Depending on what model head unit you currently have, some are plug & play and will just drop in and work normally. Others won't.

The Chrysler/Dodge versions will work in the VW, and even the logo display on the screen will change over to VW. But the backlighting will be different color for Dodge or Chrysler compared to VW and that cannot be changed.

Sourcing from used VW Routan will usually be cheaper due to lower demand. If you do source from Chrysler/Dodge, you will need to make sure you are getting a high speed CAN bus and not a low-speed. All Gen 5 minivans are high-speed, so you will be fine with any 2008-2012 T&C or DGC or Routan. Some other Chrysler/Dodge/Jeep models use high speed CAN bus, while others use low speed. The low speed CAN bus will NOT work in the Routan. 

Chrysler updated from SD to HD during 2013 model year, and the newer HD will not work in the older SD systems.


----------



## RipperXX (Aug 7, 2019)

It has Nav, and 2 screens 1 for the 2nd row and 1 for the 3rd row.

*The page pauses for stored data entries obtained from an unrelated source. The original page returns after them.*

(* ===== verification/Timers.v ===== *)
(** * Timers

    [utils/debug_timer.rs] and [utils/trace_timer.rs]: timers that print the time
    since the last lap.  The console is an interface; [f64] arithmetic is the
    standard library's executable IEEE 754. *)
From Stdlib Require Import Floats.SpecFloat.
From S2P Require Import Prelude Effects NetworkRetry Files Commit KvqStore.

(** [println!] *)
Class Console (W : Type) := { println : string -> prog W () }.

Definition ESC : string := String (Ascii.ascii_of_nat 27) EmptyString.
Definition TIME_LONG : string := ESC +:+ "[48;5;124m".
Definition TIME_MEDIUM : string := ESC +:+ "[48;5;24m".
Definition TIME_FAST : string := ESC +:+ "[38;5;230m" +:+ ESC +:+ "[48;5;34m".
Definition get_time_color (elapsed_ms : N) : string :=
  if (2000 <? elapsed_ms)%N then TIME_LONG
  else if (500 <? elapsed_ms)%N then TIME_MEDIUM
  else TIME_FAST.

(** [duration.as_millis() as u64], of nanoseconds. *)
Definition millis (nanos : N) : N := ((nanos / 1000000) mod (u64_max + 1))%N.

(** ** [f64] *)
(** [n as f64]: rounded to 53 bits. *)
Definition f64_of_u64 (n : N) : spec_float := binary_normalize 53 1024 (Z.of_N n) 0 false.
(** [x.floor() as u64]: a cast saturates, and [NaN] is 0. *)
Definition f64_floor_as_u64 (x : spec_float) : N :=
  match x with
  | S754_zero _ | S754_nan => 0
  | S754_infinity negative => if negative then 0 else u64_max
  | S754_finite true _ _ => 0
  | S754_finite false m e => N.min u64_max (Z.to_N (Z.shiftl (Zpos m) e))
  end%N.
(** [((elapsed_ms as f64) / (batch_size as f64)).floor() as u64] *)
Definition per_item (elapsed_ms batch_size : N) : N :=
  f64_floor_as_u64 (SFdiv 53 1024 (f64_of_u64 elapsed_ms) (f64_of_u64 batch_size)).

(** An empty batch divides by zero: the result is 0 or the largest [u64]. *)
Lemma per_item_examples :
  per_item 1000 3 = 333%N /\ per_item 0 0 = 0%N /\ per_item 5 0 = u64_max /\ per_item 2 5 = 0%N.
Proof. by vm_compute. Qed.

(** ** [DebugTimer] *)
Record DebugTimer := mkDebugTimer { start_time : N; name : string }.

Module DebugTimerOps.
Section ops.
Context {W : Type} `{!Clock W, !Console W}.

Definition new (name : string) : prog W DebugTimer :=
  start ← query (fun w => Ok (now w)); mret (mkDebugTimer start name).

(** [self.start_time.elapsed()] in milliseconds; a clock that went back gives 0. *)
Definition elapsed_ms : prog (W * DebugTimer) N :=
  query (fun n => Ok (millis (now n.1 - n.2.(start_time)))).
(** [self.start_time = Instant::now()] *)
Definition restart : prog (W * DebugTimer) () :=
  perform (fun n => ((n.1, mkDebugTimer (now n.1) n.2.(name)), Ok ())).

Definition debug_line (name event_name : string) (ms : N) : string :=
  ESC +:+ "[96m" +:+ name +:+ ESC +:+ "[0m - " +:+ ESC +:+ "[94m" +:+ event_name +:+ ESC +:+ "[0m: "
  +:+ get_time_color ms +:+ " " +:+ decimal ms +:+ "ms " +:+ ESC +:+ "[0m".

Definition lap (event_name : string) : prog (W * DebugTimer) N :=
  elapsed_ms ← elapsed_ms;
  self ← get_self;
  call (println (debug_line self.(name) event_name elapsed_ms)) ;;
  restart ;;
  mret elapsed_ms.

(** The same as [lap], with an owned event name. *)
Definition event (event_name : string) : prog (W * DebugTimer) N :=
  elapsed_ms ← elapsed_ms;
  self ← get_self;
  call (println (debug_line self.(name) event_name elapsed_ms)) ;;
  restart ;;
  mret elapsed_ms.

Definition batch_line (name event_name batch_item_type : string) (batch_size ms : N) : string :=
  ESC +:+ "[96m" +:+ name +:+ ESC +:+ "[0m - " +:+ ESC +:+ "[94m" +:+ event_name +:+ " (" +:+ decimal batch_size
  +:+ "x - " +:+ batch_item_type +:+ ")" +:+ ESC +:+ "[0m: "
  +:+ get_time_color ms +:+ " " +:+ decimal ms +:+ "ms " +:+ ESC +:+ "[0m".
Definition per_line (name event_name batch_item_type : string) (ms : N) : string :=
  ESC +:+ "[96m" +:+ name +:+ ESC +:+ "[0m - " +:+ ESC +:+ "[94m(" +:+ event_name +:+ ") Per " +:+ batch_item_type
  +:+ ESC +:+ "[0m: " +:+ get_time_color ms +:+ " " +:+ decimal ms +:+ "ms " +:+ ESC +:+ "[0m".

Definition batch_average (event_name batch_item_type : string) (batch_size : N) : prog (W * DebugTimer) (N * N) :=
  elapsed_ms ← elapsed_ms;
  self ← get_self;
  call (println (batch_line self.(name) event_name batch_item_type batch_size elapsed_ms)) ;;
  let per_time := per_item elapsed_ms batch_size in
  call (println (per_line self.(name) event_name batch_item_type per_time)) ;;
  restart ;;
  mret (elapsed_ms, per_time).
End ops.
End DebugTimerOps.

(** ** [ImmDebugTimer]: a timer behind a lock *)
Module ImmDebugTimer.
Section ops.
Context {W : Type} `{!Clock W, !Console W}.
Abbreviation Cell := (RwLock DebugTimer).

Definition new (name : string) : prog W Cell :=
  timer ← DebugTimerOps.new name; mret {| inner := timer; readers := 0; writing := false; poisoned := false |}.

(** [self.inner.write().unwrap().f(..)]: it waits for the lock, so nobody holds
    it when [f] runs; a panic in [f] poisons it, and a poisoned lock panics. *)
Definition put_back (l : Cell) (timer : DebugTimer) (panicked : bool) : Cell :=
  {| inner := timer; readers := l.(readers); writing := l.(writing); poisoned := panicked |}.
Definition with_write {A} (f : prog (W * DebugTimer) A) : prog (W * Cell) A := fun n =>
  if n.2.(poisoned) then lift (Panic "called `Result::unwrap()` on an `Err` value: PoisonError") n
  else
    let '(t, n', r) := f (n.1, n.2.(inner)) in
    ((fun x => (x.1, put_back n.2 x.2 false)) <$> t, (n'.1, put_back n.2 n'.2 (is_panic r)), r).

Definition lap (event_name : string) : prog (W * Cell) N := with_write (DebugTimerOps.lap event_name).
Definition event (event_name : string) : prog (W * Cell) N := with_write (DebugTimerOps.event event_name).
Definition batch_average (event_name batch_item_type : string) (batch_size : N) : prog (W * Cell) (N * N) :=
  with_write (DebugTimerOps.batch_average event_name batch_item_type batch_size).
End ops.
End ImmDebugTimer.

(** ** [TraceTimer]: the same timer, in other colours *)
Record TraceTimer := mkTraceTimer { trace_start_time : N; trace_name : string }.

Module TraceTimerOps.
Section ops.
Context {W : Type} `{!Clock W, !Console W}.

Definition new (name : string) : prog W TraceTimer :=
  start ← query (fun w => Ok (now w)); mret (mkTraceTimer start name).
Definition elapsed_ms : prog (W * TraceTimer) N :=
  query (fun n => Ok (millis (now n.1 - n.2.(trace_start_time)))).
Definition restart : prog (W * TraceTimer) () :=
  perform (fun n => ((n.1, mkTraceTimer (now n.1) n.2.(trace_name)), Ok ())).

Definition trace_line (name event_name : string) (ms : N) : string :=
  ESC +:+ "[1m" +:+ ESC +:+ "[38;5;227m" +:+ ESC +:+ "[48;5;93m" +:+ name +:+ ESC +:+ "[0m - "
  +:+ ESC +:+ "[94m" +:+ event_name +:+ ESC +:+ "[0m: "
  +:+ get_time_color ms +:+ " " +:+ decimal ms +:+ "ms " +:+ ESC +:+ "[0m".

Definition lap (event_name : string) : prog (W * TraceTimer) N :=
  elapsed_ms ← elapsed_ms;
  self ← get_self;
  call (println (trace_line self.(trace_name) event_name elapsed_ms)) ;;
  restart ;;
  mret elapsed_ms.
Definition event (event_name : string) : prog (W * TraceTimer) N :=
  elapsed_ms ← elapsed_ms;
  self ← get_self;
  call (println (trace_line self.(trace_name) event_name elapsed_ms)) ;;
  restart ;;
  mret elapsed_ms.
End ops.
End TraceTimerOps.

(** ** What laps add up to *)

(** Printing takes time, or none, and succeeds. *)
Class ConsoleLaws (W : Type) `{!Clock W, !Console W} : Prop := {
  println_ok (w : W) line : result (println line) w = Ok () /\ (now w <= now (final (println line) w))%N;
}.

Section laps.
Context {W : Type} `{!Clock W, !Console W, !ConsoleLaws W}.

(** The time passes between laps, too: [gaps] is what the program does before
    each of them. *)
Fixpoint laps (gaps : list (W -> W)) (event_name : string) : prog (W * DebugTimer) (list N) :=
  match gaps with
  | [] => mret []
  | gap :: gaps =>
      perform (fun n => ((gap n.1, n.2), Ok ())) ;;
      ms ← DebugTimerOps.lap event_name;
      rest ← laps gaps event_name;
      mret (ms :: rest)
  end.

Lemma lap_result (n : W * DebugTimer) event_name :
  result (DebugTimerOps.lap event_name) n = Ok (millis (now n.1 - n.2.(start_time))) /\
  (now n.1 <= (final (DebugTimerOps.lap event_name) n).2.(start_time)
   <= now (final (DebugTimerOps.lap event_name) n).1)%N /\
  (final (DebugTimerOps.lap event_name) n).2.(name) = n.2.(name).
Proof.
  set (line := DebugTimerOps.debug_line n.2.(name) event_name (millis (now n.1 - n.2.(start_time)))).
  destruct (println_ok n.1 line) as [Er Hle]. unfold result, final in *.
  unfold DebugTimerOps.lap, DebugTimerOps.elapsed_ms, DebugTimerOps.restart, get_self, call.
  cbv [mbind prog_bind query perform mret prog_ret]. cbn [fst snd]. fold line.
  destruct (println line n.1) as [[t w'] r]. cbn [fst snd] in *. subst r. cbn [fst snd start_time name].
  split_and!; [done|exact Hle|lia|done].
Qed.

(** The milliseconds of the laps add up to no more than the time since the
    start: what an event's line reports is not counted twice. *)
Theorem laps_within (gaps : list (W -> W)) event_name (n : W * DebugTimer) :
  (forall gap, gap ∈ gaps -> forall w, (now w <= now (gap w))%N) ->
  (n.2.(start_time) <= now n.1)%N ->
  exists ms, result (laps gaps event_name) n = Ok ms /\ length ms = length gaps /\
    (foldr N.add 0 ms * 1000000 + n.2.(start_time) <= now (final (laps gaps event_name) n).1)%N.
Proof.
  revert n. induction gaps as [|gap gaps IH]; intros n Hgaps Hs.
  { exists []. cbn. split_and!; [done..|lia]. }
  cbn [laps]. rewrite result_bind, final_bind.
  set (n1 := (gap n.1, n.2)).
  change (result (perform _) n) with (Ok () : outcome ()). change (final (perform _) n) with n1.
  cbn iota. rewrite result_bind, final_bind. destruct (lap_result n1 event_name) as (El & [Hlo Hhi] & _).
  rewrite El. set (n2 := final (DebugTimerOps.lap event_name) n1) in *.
  destruct (IH n2) as (ms & Em & Hlen & Hsum); [intros g Hg; apply Hgaps; by apply list_elem_of_further|done|].
  exists (millis (now n1.1 - n1.2.(start_time)) :: ms). rewrite result_bind, final_bind, Em. split_and!; [done| |].
  { cbn. by rewrite Hlen. }
  change (final (mret _) _) with (final (laps gaps event_name) n2). cbn [foldr].
  assert (now n.1 <= now (gap n.1))%N as Hgap by (apply Hgaps; apply list_elem_of_here).
  assert (millis (now n1.1 - n1.2.(start_time)) * 1000000 <= now n1.1 - n1.2.(start_time))%N as Hm.
  { unfold millis. pose proof (N.Div0.mod_le ((now n1.1 - n1.2.(start_time)) / 1000000) (u64_max + 1)).
    pose proof (N.Div0.mul_div_le (now n1.1 - n1.2.(start_time)) 1000000). lia. }
  cbn [n1 fst snd] in *. lia.
Qed.
End laps.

I'm at work right this second so I can't reference anything else at the moment from memory. 

I'm going to stop on my waxy home today addy that same junkyard and look at what that Dodge Grand Caravan has...or doesn't have.

Sent from my SM-N960U using Tapatalk


----------



## Zambee500 (Jun 23, 2011)

Oh, if you already have Nav then I think you also have Sirius. That makes things easy. For 2010 that should be the RER head unit. 

You can get a replacement if you search 2010 Routan at car-part.com and then search radio/CD. You will want "A" condition, and then still check with the salvage yard that there are no scratches on the touch screen. Maybe ask for pics if none shown on car-part.com. I purchased an "A" rated head unit and didn't inquire, and the unit I received was scratched/gouged pretty badly in one spot.

If you want to upgrade, you can look for an RHR from a 2012-13 Routan. The OS is based on Garmin, so easier to navigate and use it. And it will support streaming media bluetooth and better iPhone support, and also larger hard drive. It also has a anti-theft code which requires dealership help after you have it installed. Some dealerships will charge a fee, others will do it for free (even over the phone). While other dealerships will refuse or require proof of ownership of the donor-vehicle. 

RHR code does not come up in the car-part.com system, but if you search RBZ for navi/Sirius when you search 2012 or 2013 Routan, the search results will include many RHR units in the item description.


----------



## RipperXX (Aug 7, 2019)

Zambee500 said:


> Oh, if you already have Nav then I think you also have Sirius. That makes things easy. For 2010 that should be the RER head unit.
> 
> You can get a replacement if you search 2010 Routan at car-part.com and then search radio/CD. You will want "A" condition, and then still check with the salvage yard that there are no scratches on the touch screen. Maybe ask for pics if none shown on car-part.com. I purchased an "A" rated head unit and didn't inquire, and the unit I received was scratched/gouged pretty badly in one spot.
> 
> ...


Thank you, that was a very helpful post. So I'll check out that vendor you sited.

No luck at the junkyard. The Dodge van wasn't equipped with the VES options.

Sent from my SM-N960U using Tapatalk


----------